Les travailleurs questionnés sur leur statut au sein de l’entreprise, leur âge et leur revenu annuel appréhendent plus ou moins différemment l’utilisation de cet outil et son incidence sur le stress professionnel.

L’étude permet d’établir que les travailleurs dont le revenu annuel du ménage est inférieur à 100 000 dollars sont 50% plus susceptibles de craindre que leur emploi soit supprimé, comparativement aux travailleurs dont le revenu annuel du ménage est supérieur à 100 000 dollars.

Parmi les travailleurs, les plus jeunes sont plus susceptibles de craindre pour leur emploi (70% pour les moins de 40 ans). Enfin ce sont les gestionnaires qui sont pour 40% plus susceptibles de craindre de voir leur emploi changer. L’utilisation de l’IA varie également en fonction de l’âge des employés puisque les moins de 40 ans sont trois fois plus nombreux que les travailleurs de plus de 50 ans à l’avoir utilisée.

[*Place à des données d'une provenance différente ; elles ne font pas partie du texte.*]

Lemma write_cands_ok cands blob p blob' p' :
  write_cands cands blob p = Some (blob', p') -> pool_ok p ->
  pool_ok p' /\ (exists t, p'.1 = p.1 ++ t) /\ (exists t, blob' = blob ++ t) /\ cands_at blob' p'.1 (length blob) cands.
Proof.
  revert blob p. induction cands as [|[t f] cands IH]; intros blob p; cbn [write_cands].
  { intros [= <- <-] Hp. split_and!; [done|exists []; by rewrite app_nil_r..|done]. }
  destruct (intern t p) as [off p1] eqn:Hi. intros H Hp. destruct (intern_ok _ _ _ _ Hp Hi) as (Hp1 & Hat & [t1 Ht1]).
  destruct (pack 4 (Z.of_nat off)) as [a|] eqn:Ha; [|done]. destruct (pack 4 f) as [b|] eqn:Hb; [|done]. cbn [mbind option_bind] in H.
  apply pack_Some in Ha as [Hoff ->]. apply pack_Some in Hb as [Hf ->].
  destruct (IH _ _ H Hp1) as (Hp' & [t2 Ht2] & [t3 Ht3] & Hc). split_and!; [done|..].
  - exists (t1 ++ t2). by rewrite app_assoc, <- Ht1.
  - exists ((le_bytes 4 (Z.of_nat off) ++ le_bytes 4 f) ++ t3). by rewrite app_assoc.
  - intros [|j] t' f'; cbn [lookup list_lookup].
    + intros [= <- <-]. exists off. change (8 * 0)%nat with 0%nat. rewrite Nat.add_0_r.
      split_and!; [rewrite Ht3, <- app_assoc; apply at_here|lia|lia|lia|]. rewrite Ht2. by apply at_more.
    + intros Hj. destruct (Hc j t' f' Hj) as (o & H1 & H2). exists o. split; [|done].
      rewrite length_app, length_app, !le_bytes_length in H1. replace (length blob + 8 * S j)%nat with (length blob + (4 + 4) + 8 * j)%nat by lia. done.
Qed.

Lemma write_items_ok l k table blob p table' blob' p' :
  write_items l table blob p = Some (table', blob', p') -> pool_ok p -> length table = (12 * k)%nat ->
  (exists t, table' = table ++ t) /\ (exists t, blob' = blob ++ t) /\ (exists t, p'.1 = p.1 ++ t) /\
  length table' = (12 * (k + length l))%nat /\ forall i e, l !! i = Some e -> item_at table' blob' p'.1 (k + i) e.
Proof.
  revert k table blob p. induction l as [|[py cands] l IH]; intros k table blob p; cbn [write_items].
  { intros [= <- <- <-] Hp Hk. split_and!; [exists []; by rewrite app_nil_r..|cbn; lia|done]. }
  destruct (intern py p) as [off p1] eqn:Hi. intros H Hp Hk. destruct (intern_ok _ _ _ _ Hp Hi) as (Hp1 & Hat & [t1 Ht1]).
  destruct (write_cands cands blob p1) as [[blob1 p2]|] eqn:Hw; [|done]. cbn [mbind option_bind] in H.
  destruct (write_cands_ok _ _ _ _ _ Hw Hp1) as (Hp2 & [t2 Ht2] & [t3 Ht3] & Hc).
  destruct (pack 4 (Z.of_nat off)) as [a|] eqn:Ha; [|done]. destruct (pack 4 (Z.of_nat (length blob))) as [b|] eqn:Hb; [|done].
  destruct (pack 2 (Z.of_nat (length cands))) as [c|] eqn:Hcc; [|done]. destruct (pack 2 0) as [d|] eqn:Hd; [|done].
  cbn [mbind option_bind] in H. apply pack_Some in Ha as [Ha ->], Hb as [Hb ->], Hcc as [Hcc ->], Hd as [_ ->].
  set (row := le_bytes 4 _ ++ _) in H. assert (length row = 12%nat) as Hrow by (unfold row; by rewrite !length_app, !le_bytes_length).
  assert (length (table ++ row) = (12 * S k)%nat) as Hk' by (rewrite length_app; lia).
  destruct (IH (S k) _ _ _ H Hp2 Hk') as ([t4 Ht4] & [t5 Ht5] & [t6 Ht6] & Hl & Hit). split_and!.
  - exists (row ++ t4). by rewrite app_assoc.
  - exists (t3 ++ t5). by rewrite app_assoc, <- Ht3.
  - exists (t1 ++ t2 ++ t6). by rewrite !app_assoc, <- Ht1, <- Ht2.
  - cbn [length]. lia.
  - intros [|i] e; cbn [lookup list_lookup].
    + intros [= <-]. rewrite Nat.add_0_r, Ht4, Ht5, Ht6. apply item_at_more. exists off, (length blob). cbn [fst snd].
      split_and!; [|lia|lia|lia| |done].
      * rewrite <- Hk, <- (app_nil_r (table ++ row)), <- app_assoc. apply at_here.
      * rewrite Ht2. by apply at_more.
    + intros Hi'. replace (k + S i)%nat with (S k + i)%nat by lia. by apply Hit.
Qed.

Definition bytes_ok (l : list item) : Prop :=
  Forall (fun e => Forall is_char e.1 /\ Forall (fun c => Forall is_char c.1) e.2) l.

Lemma chars_bytes s : Forall is_char s -> Forall is_byte s.
Proof. intros H. eapply Forall_impl; [exact H|]. unfold is_char, is_byte. lia. Qed.

Lemma intern_bytes s p off p' : Forall is_char s -> Forall is_byte p.1 -> intern s p = (off, p') -> Forall is_byte p'.1.
Proof.
  intros Hs Hp. unfold intern. destruct (p.2 !! s); intros [= <- <-]; [done|]. cbn [fst]. rewrite !Forall_app.
  split_and!; [done|by apply chars_bytes|]. apply Forall_singleton. by unfold is_byte.
Qed.
(* ===== verification/Ext.v ===== *)
(** * The extension registry: utils/ext/airy_ext.c and airy_providers.c

    A fixed array of slots per domain, whose names and versions are copies that
    the registry owns.  The copies are blocks of a heap, so that a copy that is
    lost, freed twice or read after it was freed shows. *)
From S2P Require Import Prelude Keyed ErrCodes.

(** ** Data *)

Definition AIRY_EXT_DOMAIN_MAX : Z := 5.
Definition AIRY_EXT_MAX_PER_DOMAIN : nat := 16.
Definition AIRY_EXT_FLAG_BUILTIN : Z := 1.
Definition AIRY_EXT_FLAG_REMOTE : Z := 2.
Definition AIRY_EXT_DOMAIN_LLM : Z := 1.
Definition AIRY_EXT_DOMAIN_TOOL : Z := 2.
Definition AIRY_EXT_DOMAIN_STORAGE : Z := 3.
Definition AIRY_EXT_DOMAIN_SANDBOX : Z := 4.

(** What is not a string is kept as it is given: the capabilities, and the
    vtable and the instance as addresses, where 0 is NULL. *)
Record payload := Payload { feature_bits : Z; flags : Z; vtable : Z; impl : Z }.

(** An extension with pointers into the heap. *)
Record airy_extension_t := Ext { domain : Z; name : option positive; version : option positive; body : payload }.

Record airy_ext_slot_t := Slot { ext : airy_extension_t; in_use : bool }.

(** [g_registry], row by row, and the blocks that [AIRY_STRDUP] granted. *)
Record registry := Registry { slots : list airy_ext_slot_t; blocks : gmap positive cstr }.
(* ===== verification/Memory.v ===== *)
(** * The memory layer: utils/memory/memory_core.c, memory_debug_core.c and
    memory_common.c

    Allocation with statistics and records of live blocks, over a heap of the C
    library.  What the C library answers is an argument of each operation; the
    use of an address that is not live and the end of the process by [abort]
    are outcomes of their own. *)
From S2P Require Import Prelude Keyed.

(** ** State *)

Inductive memory_fail_strategy_t := RETURN_NULL | ABORT | CALLBACK | RETRY.

Record memory_options_t := Options {
  o_alignment : Z;
  zero_memory : bool;
  fail_strategy : memory_fail_strategy_t;
  o_fail_callback : option Z;
}.

Record memory_stats_t := Stats {
  total_allocated : Z;
  total_freed : Z;
  current_allocated : Z;
  peak_allocated : Z;
  allocation_count : Z;
  free_count : Z;
}.

Record memory_debug_info := Info {
  address : positive;
  i_size : Z;
  i_alignment : Z;
  i_tag : option cstr;
  i_file : option cstr;
  i_line : Z;
  i_function : option cstr;
  timestamp : Z;
}.

(** The state of the layer, the blocks of the C library with their bytes, and
    the calls of the failure callback so far: callback, size and tag. *)
Record memory_state_t := State {
  initialized : bool;
  debug_enabled : bool;
  options : memory_options_t;
  stats : memory_stats_t;
  debug_list : list memory_debug_info;
  fail_callback : option Z;
  heap : gmap positive (list Z);
  failures : list (Z * Z * option cstr);
}.

Definition no_options : memory_options_t := Options 0 false RETURN_NULL None.
Definition no_stats : memory_stats_t := Stats 0 0 0 0 0 0.
Definition g_state : memory_state_t := State false false no_options no_stats [] None ∅ [].

Definition set_stats (x : memory_stats_t) (s : memory_state_t) : memory_state_t :=
  State (initialized s) (debug_enabled s) (options s) x (debug_list s) (fail_callback s) (heap s) (failures s).
Definition set_list (x : list memory_debug_info) (s : memory_state_t) : memory_state_t :=
  State (initialized s) (debug_enabled s) (options s) (stats s) x (fail_callback s) (heap s) (failures s).
Definition set_heap (x : gmap positive (list Z)) (s : memory_state_t) : memory_state_t :=
  State (initialized s) (debug_enabled s) (options s) (stats s) (debug_list s) (fail_callback s) x (failures s).
Definition set_debug (x : bool) (s : memory_state_t) : memory_state_t :=
  State (initialized s) x (options s) (stats s) (debug_list s) (fail_callback s) (heap s) (failures s).
Definition set_callback (x : option Z) (s : memory_state_t) : memory_state_t :=
  State (initialized s) (debug_enabled s) (options s) (stats s) (debug_list s) x (heap s) (failures s).
Definition add_failure (x : Z * Z * option cstr) (s : memory_state_t) : memory_state_t :=
  State (initialized s) (debug_enabled s) (options s) (stats s) (debug_list s) (fail_callback s) (heap s) (failures s ++ [x]).

(** ** Outcomes *)

Inductive outcome (A : Type) :=
  | Ret (a : A) (s : memory_state_t)
  | Aborted
  | Wild.
Arguments Ret {A} a s.
Arguments Aborted {A}.
Arguments Wild {A}.

Definition bind {A B} (x : outcome A) (k : A -> memory_state_t -> outcome B) : outcome B :=
  match x with Ret a s => k a s | Aborted => Aborted | Wild => Wild end.

(** The answers of the platform to one operation: the block that is granted,
    with what it held before; whether the node of a record and its three
    strings are granted; the clock. *)
Record answers := Answers {
  grant : option (positive * list Z);
  node_ok : bool;
  tag_ok : bool;
  file_ok : bool;
  function_ok : bool;
  now : Z;
}.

Quand Telus mesure l’indice de santé mentale des travailleurs qui utilisent l’IA, celui-ci est de 63,2 contre 64,4 pour ceux qui n’en font pas usage. Encore faut-il pouvoir déterminer clairement si cette différence est due ou non à la seule utilisation de l’IA ou si d’autres facteurs interviennent. 

Impacts sociétaux

Dans une étude de 2024, l’Observatoire international sur les impacts sociétaux de l’IA et du numérique (Obvia) évalue les impacts sociétaux de l’intelligence artificielle et du numérique. Si l’enjeu pour les travailleurs est de savoir si l’IA peut représenter une menace ou non pour leur emploi et/ou leur rémunération, l’Obvia indique que le problème se pose sous plusieurs aspects, à commencer par la reconnaissance de son utilisation.

Il explique que quand on observe l’utilisation des technologies de pointe au sein des entreprises du Québec, par exemple, l’IA ne représente qu’une part de 5%. Ce constat peut s’expliquer par une difficulté à mesurer les réels impacts de l’IA dans le milieu du travail, peut-on lire. Par ailleurs, si l’IA est génératrice d’espoir et de craintes à la fois, c’est que les travailleurs peinent à identifier son utilisation, sûrement en raison de son déploiement graduel au sein des entreprises.

À cela s’ajoute le manque de recul pour calculer et déterminer le nombre d’emplois supprimés et le nombre potentiel d’emplois générés par l’utilisation de l’IA.

L’Obvia insiste toutefois sur la nécessité de continuer d’évaluer les enjeux sociétaux – qui diffèrent selon les secteurs dans lesquels l’IA peut être utilisée – sur le long terme et à large échelle. Les chercheurs pointent à cet égard les enjeux éthiques et la nécessité d’une régulation en fonction des axes sous lesquels ces enjeux sont observés, qu’il s’agisse du droit d’auteur par exemple, ou encore de l’encadrement juridique de l’IA, dans son utilisation (ex. respect de la vie privée) comme dans sa réception (dans les médias).

Enfin, les chercheurs insistent sur cette nécessité pour le bien-être et la santé mentale des travailleurs qui doit rester une priorité selon eux, en particulier au moment de déterminer les effets de l’utilisation de l’IA au travail : conduit-elle, par exemple, à une amélioration des conditions de travail ou au contraire à un manque de reconnaissance ?

Si les investissements privés dans l’IA dépendent encore des secteurs dans lesquels elle est clairement utilisée, les gouvernements eux, soutiennent son développement, indique-t-on, avec notamment près de 700 millions de dollars versés depuis 2017 au Québec dans la recherche et le développement de l’IA, dont 164 millions ont été attribués à « des partenaires clés » pour l’intégration de l’IA dans les entreprises, et 81 milliards de dollars investis dans la formation professionnelle au Québec.